How the President’s Budget would Improve the Child Tax Credit
The President proposes enhancing the CTC in several major ways. First, the maximum credit amount would increase from $2,000 per child to $3,600 for children aged 5 and younger and to $3,000 for children aged 6 and older—also allowing parents to claim the credit for 17-year-olds. The increase in the maximum credit would phase out starting at $150,000 for married couples and $112,500 for most single parents.
Second, the credit would be available to the majority of children in low-income families. (Qualifying children would still be required to have a Social Security Number for CTC eligibility.) Under current law, many children receive a reduced credit or no credit at all because their families are too poor. This includes children raised by grandparents, parents with disabilities, or parents working as full-time caregivers. As seen in Figure 1, the current law credit phases in for families with more than $2,500 of earnings. The phase-in structure leaves out one in three children and disproportionately excludes Black and Hispanic children, as well as rural children, young children, children in large families, and children of single parents.
There is an obvious illogic to denying a credit designed to benefit children to the children who most need the help. But opponents of the credit claim that eliminating earnings requirements would discourage parents from working. The data does not support these claims. Researchers at Columbia University’s Center on Poverty and Social Policy studied real-world household data before and after the 2021 credit enhancement and found no statistically significant effect on employment.
Furthermore, economists and social policy researchers have consistently found that reductions in child poverty lead to better long-term outcomes for the entire economy, including increased employment and higher lifetime earnings.
The budget would also improve the credit by making it available to parents each month, as it was under the temporary rules in 2021. Currently, the credit is provided as a lump sum payment on a family’s tax refund when they file their annual taxes. Issuing the credit monthly allows it to more closely match families’ household budgets where bills are due throughout the year. Census data collected during 2021 found that low-income households receiving the monthly CTC mostly spent the credit on basic necessities like food, utilities, rent, clothing, and education costs.
Finally, the budget proposes several changes to ensure the credit is claimed by a child’s primary caregiver in cases where multiple households might seek to claim the same child. The changes would also allow families to claim a CTC for the entire year for a child born during that year. These changes are not included in ITEP’s estimates of the President’s budget proposal.
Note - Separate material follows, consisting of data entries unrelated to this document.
(* ===== verification/Slices.v ===== *)
(** * Slices

    The slice operations of the standard library that the components call: the binary search
    loop, [partition_point], [dedup] and sorting, and the fixed-width integer encodings. *)
From S2P Require Import Prelude.

Local Open Scope Z_scope.

(** ** Binary search *)

(** The loop of [slice::binary_search_by]: the window [base, base + size) is halved until one
    element is left.  The index is always in range, see [bs_loop_spec]. *)
Fixpoint bs_loop {A} (fuel : nat) (f : A -> comparison) (l : list A) (base size : nat) : nat :=
  match fuel with
  | O => base
  | S fuel' =>
      if (size <=? 1)%nat then base
      else
        let half := (size / 2)%nat in
        let mid := (base + half)%nat in
        let base' := match l !! mid with
                     | Some a => match f a with Gt => base | _ => mid end
                     | None => base
                     end in
        bs_loop fuel' f l base' (size - half)
  end.

(** [Ok] is the index of a match, [Err] the index where one could be inserted. *)
Definition binary_search_by {A} (f : A -> comparison) (l : list A) : result nat nat :=
  match l with
  | [] => Err 0%nat
  | _ =>
      let base := bs_loop (length l) f l 0 (length l) in
      match l !! base with
      | Some a => match f a with
                  | Eq => Ok base
                  | Lt => Err (base + 1)%nat
                  | Gt => Err base
                  end
      | None => Err base
      end
  end.

(** [partition_point] is a binary search for the boundary of the predicate. *)
Definition partition_point {A} (p : A -> bool) (l : list A) : nat :=
  match binary_search_by (fun a => if p a then Lt else Gt) l with Ok i => i | Err i => i end.

(** [Vec::dedup]: consecutive equal elements are collapsed. *)
Fixpoint dedup {A} `{EqDecision A} (l : list A) : list A :=
  match l with
  | a :: ((b :: _) as l') => if decide (a = b) then dedup l' else a :: dedup l'
  | _ => l
  end.

(** [Iterator::rfind]: the last element that satisfies the predicate. *)
Fixpoint rfind {A} (p : A -> bool) (l : list A) : option A :=
  match l with
  | [] => None
  | a :: l' => match rfind p l' with
               | Some b => Some b
               | None => if p a then Some a else None
               end
  end.

(** [sort_unstable] on a type with a total order whose ties are equal. *)
Definition sort_unstable {A} `{Ord A} (l : list A) : list A := merge_sort key_le l.

Section BinarySearch.
Context {A : Type} (f : A -> comparison).

(** The comparison is [Lt], then [Eq], then [Gt] along the slice. *)
Definition monotone (l : list A) : Prop :=
  forall i j a b, (i < j)%nat -> l !! i = Some a -> l !! j = Some b ->
    (f a = Gt -> f b = Gt) /\ (f b = Lt -> f a = Lt).

Definition from_gt (l : list A) (n : nat) : Prop :=
  forall j b, (n <= j)%nat -> l !! j = Some b -> f b = Gt.
Definition not_gt_at (l : list A) (n : nat) : Prop :=
  n = 0%nat \/ exists a, l !! n = Some a /\ f a <> Gt.

Lemma bs_loop_spec l fuel base size :
  monotone l -> (size <= fuel)%nat -> (0 < size)%nat -> (base + size <= length l)%nat ->
  not_gt_at l base -> from_gt l (base + size) ->
  let r := bs_loop fuel f l base size in
  (r < length l)%nat /\ not_gt_at l r /\ from_gt l (r + 1).
Proof.
  intros Hm. revert base size.
  induction fuel as [|fuel IH]; intros base size Hf Hs Hl Hn Hg;
    [lia|]. cbn [bs_loop].
  destruct (size <=? 1)%nat eqn:E1; [apply Nat.leb_le in E1|apply Nat.leb_gt in E1].
  { assert (size = 1)%nat as -> by lia. repeat split; [lia|done|done]. }
  assert (Hhalf : (1 <= size / 2 /\ 2 * (size / 2) <= size)%nat).
  { split; [apply Nat.div_le_lower_bound; lia | apply Nat.Div0.mul_div_le]. }
  set (half := (size / 2)%nat) in *. clearbody half.
  assert (is_Some (l !! (base + half)%nat)) as [a Ha] by (apply lookup_lt_is_Some; lia).
  rewrite Ha. destruct (f a) eqn:Efa.
  - apply IH; try lia; [right; exists a; split; congruence|].
    intros j b Hj Hb. apply (Hg j b); [lia|done].
  - apply IH; try lia; [right; exists a; split; congruence|].
    intros j b Hj Hb. apply (Hg j b); [lia|done].
  - apply IH; try lia; [done|]. intros j b Hj Hb.
    destruct (decide (j = (base + half)%nat)) as [->|Hne]; [congruence|].
    destruct (decide (base + half < j)%nat).
    + by apply (Hm (base + half)%nat j a b).
    + lia.
Qed.

Lemma binary_search_Ok l i :
  binary_search_by f l = Ok i -> exists a, l !! i = Some a /\ f a = Eq.
Proof.
  unfold binary_search_by. destruct l as [|x l]; [done|].
  destruct ((x :: l) !! bs_loop _ f _ _ _) as [a|] eqn:E; [|done].
  destruct (f a) eqn:Ea; try done. intros [= <-]. eauto.
Qed.

Lemma binary_search_Err l i :
  monotone l -> binary_search_by f l = Err i ->
  (i <= length l)%nat /\ (forall j a, (j < i)%nat -> l !! j = Some a -> f a = Lt) /\ from_gt l i.
Proof.
  unfold binary_search_by. destruct l as [|x l].
  { intros _ [= <-]. repeat split; [simpl; lia|lia|]. intros j b _ Hb. done. }
  intros Hm. destruct (bs_loop_spec (x :: l) (length (x :: l)) 0 (length (x :: l)) Hm)
    as (Hr & Hn & Hg); try (simpl; lia); [by left| |].
  { intros j b Hj Hb. apply lookup_lt_Some in Hb. lia. }
  set (r := bs_loop _ _ _ _ _) in *. clearbody r.
  apply lookup_lt_is_Some in Hr as [a Ha]. rewrite Ha.
  pose proof (lookup_lt_Some _ _ _ Ha).
  destruct (f a) eqn:Ea; [done| |]; intros [= <-].
  - repeat split; [lia| |done]. intros j b Hj Hb.
    destruct (decide (j = r)) as [->|]; [congruence|]. apply (Hm j r b a); [lia|done..].
  - destruct Hn as [->|(a' & Ha' & Hc)]; [|congruence].
    repeat split; [lia|lia|]. intros j b Hj Hb.
    destruct (decide (j = 0%nat)) as [->|]; [congruence|]. apply (Hm 0%nat j a b); [lia|done..].
Qed.

(** On a monotone slice the search finds a match exactly when there is one. *)
Lemma binary_search_is_ok l :
  monotone l -> is_ok (binary_search_by f l) = true <-> exists a, a ∈ l /\ f a = Eq.
Proof.
  intros Hm. destruct (binary_search_by f l) as [i|i] eqn:E; simpl.
  - apply binary_search_Ok in E as (a & Ha & He). split; [|done].
    intros _. exists a. split; [|done]. by eapply list_elem_of_lookup_2.
  - split; [done|]. intros (a & (j & Hj)%list_elem_of_lookup & He).
    apply binary_search_Err in E as (_ & Hlt & Hgt); [|done].
    destruct (decide (j < i)%nat) as [Hji|Hji].
    + specialize (Hlt j a Hji Hj). congruence.
    + specialize (Hgt j a ltac:(lia) Hj). congruence.
Qed.
End BinarySearch.

(** [partition_point] on a partitioned slice counts the elements that satisfy the predicate. *)
Lemma partition_point_spec {A} (p : A -> bool) (l : list A) :
  (forall i j a b, (i < j)%nat -> l !! i = Some a -> l !! j = Some b -> p b = true -> p a = true) ->
  let n := partition_point p l in
  (n <= length l)%nat /\
  forall j a, l !! j = Some a -> p a = true <-> (j < n)%nat.
Proof.
  intros Hp. set (f := fun a => if p a then Lt else Gt).
  assert (Hm : monotone f l).
  { intros i j a b Hij Ha Hb. specialize (Hp i j a b Hij Ha Hb). unfold f.
    destruct (p a), (p b); naive_solver. }
  unfold partition_point. fold f.
  destruct (binary_search_by f l) as [i|i] eqn:E; simpl.
  - apply binary_search_Ok in E as (a & _ & He). unfold f in He. destruct (p a); done.
  - apply binary_search_Err in E as (Hl & Hlt & Hgt); [|done]. split; [done|].
    intros j a Hj. split.
    + intros Hpa. destruct (decide (j < i)%nat) as [|Hji]; [done|].
      specialize (Hgt j a ltac:(lia) Hj). unfold f in Hgt. by rewrite Hpa in Hgt.
    + intros Hji. specialize (Hlt j a Hji Hj). unfold f in Hlt. by destruct (p a).
Qed.

(** ** Sorting and deduplication *)

Section Sorting.
Context {A : Type} `{EqDecision A, Ord A}.

Lemma elem_of_dedup (l : list A) a : a ∈ dedup l <-> a ∈ l.
Proof.
  induction l as [|x [|y l] IH]; [done|done|].
  change (dedup (x :: y :: l)) with
    (if decide (x = y) then dedup (y :: l) else x :: dedup (y :: l)).
  destruct (decide (x = y)) as [->|]; set_solver.
Qed.

Lemma dedup_strict (l : list A) :
  StronglySorted key_le l -> StronglySorted key_lt (dedup l).
Proof.
  induction l as [|x [|y l] IH]; intros Hs; [constructor|repeat constructor|].
  change (dedup (x :: y :: l)) with
    (if decide (x = y) then dedup (y :: l) else x :: dedup (y :: l)).
  inversion Hs as [|? ? Hs' Hx]; subst.
  destruct (decide (x = y)) as [->|Hne]; [by apply IH|].
  constructor; [by apply IH|]. rewrite Forall_forall in Hx |- *.
  intros z Hz. rewrite elem_of_dedup in Hz.
  assert (Hxy : key_lt x y).
  { assert (key_le x y) as [|]%key_le_lt_eq; [apply Hx; left|done|done]. }
  apply elem_of_cons in Hz as [->|Hz]; [done|].
  inversion Hs' as [|? ? _ Hy]; subst. rewrite Forall_forall in Hy.
  assert (key_le y z) as [|]%key_le_lt_eq by (by apply Hy); [by etrans|congruence].
Qed.

Lemma sort_unstable_sorted (l : list A) : StronglySorted key_le (sort_unstable l).
Proof. apply Sorted_StronglySorted; [apply _|]. apply Sorted_merge_sort; apply _. Qed.

Lemma elem_of_sort_unstable (l : list A) a : a ∈ sort_unstable l <-> a ∈ l.
Proof. unfold sort_unstable. by rewrite merge_sort_Permutation. Qed.

Lemma strictly_sorted_lookup (l : list A) i j a b :
  StronglySorted key_lt l -> (i < j)%nat -> l !! i = Some a -> l !! j = Some b -> key_lt a b.
Proof.
  intros Hs. revert i j. induction Hs as [|x l Hs IH Hx]; intros i j Hij Ha Hb; [done|].
  destruct j as [|j]; [lia|]. destruct i as [|i]; simpl in *.
  - injection Ha as ->. rewrite Forall_forall in Hx. apply Hx. by eapply list_elem_of_lookup_2.
  - eapply IH; [|done..]. lia.
Qed.

(** On a strictly sorted slice [rfind] is the greatest element that satisfies the predicate. *)
Lemma rfind_None (p : A -> bool) (l : list A) :
  rfind p l = None <-> forall a, a ∈ l -> p a = false.
Proof.
  induction l as [|x l IH]; simpl; [split; [intros _ a Ha; set_solver|done]|].
  destruct (rfind p l) as [b|] eqn:E.
  - split; [done|]. intros Hall. assert (Some b = None); [|done].
    apply IH. intros a Ha. apply Hall. by right.
  - destruct (p x) eqn:Ex; split; try done.
    + intros Hall. specialize (Hall x ltac:(left)). congruence.
    + intros _ a [->|Ha]%elem_of_cons; [done|]. by apply IH.
Qed.

Lemma rfind_Some (p : A -> bool) (l : list A) b :
  StronglySorted key_lt l -> rfind p l = Some b ->
  b ∈ l /\ p b = true /\ forall a, a ∈ l -> p a = true -> key_le a b.
Proof.
  induction 1 as [|x l Hs IH Hx]; simpl; [done|].
  destruct (rfind p l) as [b'|] eqn:E.
  - intros [= ->]. destruct (IH eq_refl) as (Hin & Hp & Hmax).
    split_and!; [by right|done|]. intros a [->|Ha]%elem_of_cons Hpa; [|by apply Hmax].
    apply key_lt_le. rewrite Forall_forall in Hx. by apply Hx.
  - destruct (p x) eqn:Ex; [|done]. intros [= <-]. split_and!; [left|done|].
    intros a [->|Ha]%elem_of_cons Hpa; [apply key_le_lt_eq; by right|].
    apply (rfind_None p l) in Ha; [congruence|done].
Qed.

Lemma strictly_sorted_NoDup (l : list A) : StronglySorted key_lt l -> NoDup l.
Proof.
  induction 1 as [|x l Hs IH Hx]; constructor; [|done].
  intros Hin. rewrite Forall_forall in Hx. apply (key_lt_irrefl x). by apply Hx.
Qed.

Lemma strictly_sorted_unique (l k : list A) :
  StronglySorted key_lt l -> StronglySorted key_lt k -> (forall a, a ∈ l <-> a ∈ k) -> l = k.
Proof.
  intros Hl Hk Heq. eapply (StronglySorted_unique_strong key_lt); [|done|done|].
  - intros a b _ _ Hab Hba. exfalso. apply (key_lt_irrefl a). by etrans.
  - apply NoDup_Permutation; auto using strictly_sorted_NoDup.
Qed.

(** Searching a strictly sorted slice by the order is a membership test. *)
Lemma sorted_search_mem (l : list A) x :
  StronglySorted key_lt l -> is_ok (binary_search_by (fun c => cmp c x) l) = true <-> x ∈ l.
Proof.
  intros Hs. rewrite binary_search_is_ok.
  - split; [intros (a & Ha & ->%cmp_eq); done|].
    intros Hx. exists x. split; [done|]. by apply cmp_eq.
  - intros i j a b Hij Ha Hb.
    assert (Hab : key_lt a b) by (by eapply strictly_sorted_lookup).
    split; [|intros Hlt; by apply (key_lt_trans a b x)].
    intros Hgt. rewrite (cmp_opp x b). rewrite (cmp_opp x a) in Hgt.
    destruct (cmp x a) eqn:E; try done. by rewrite (cmp_lt_trans x a b E Hab).
Qed.
End Sorting.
The 2021 credit expansion was a tremendous success for working families, slashing poverty for millions and providing financial security for millions more. The fact that this could be achieved during the economic and labor market disruptions of the COVID-19 pandemic speaks to the power of targeted family assistance. Lawmakers should not let that success become a distant memory. The President’s proposal would permanently orient the tax code to work for children and families.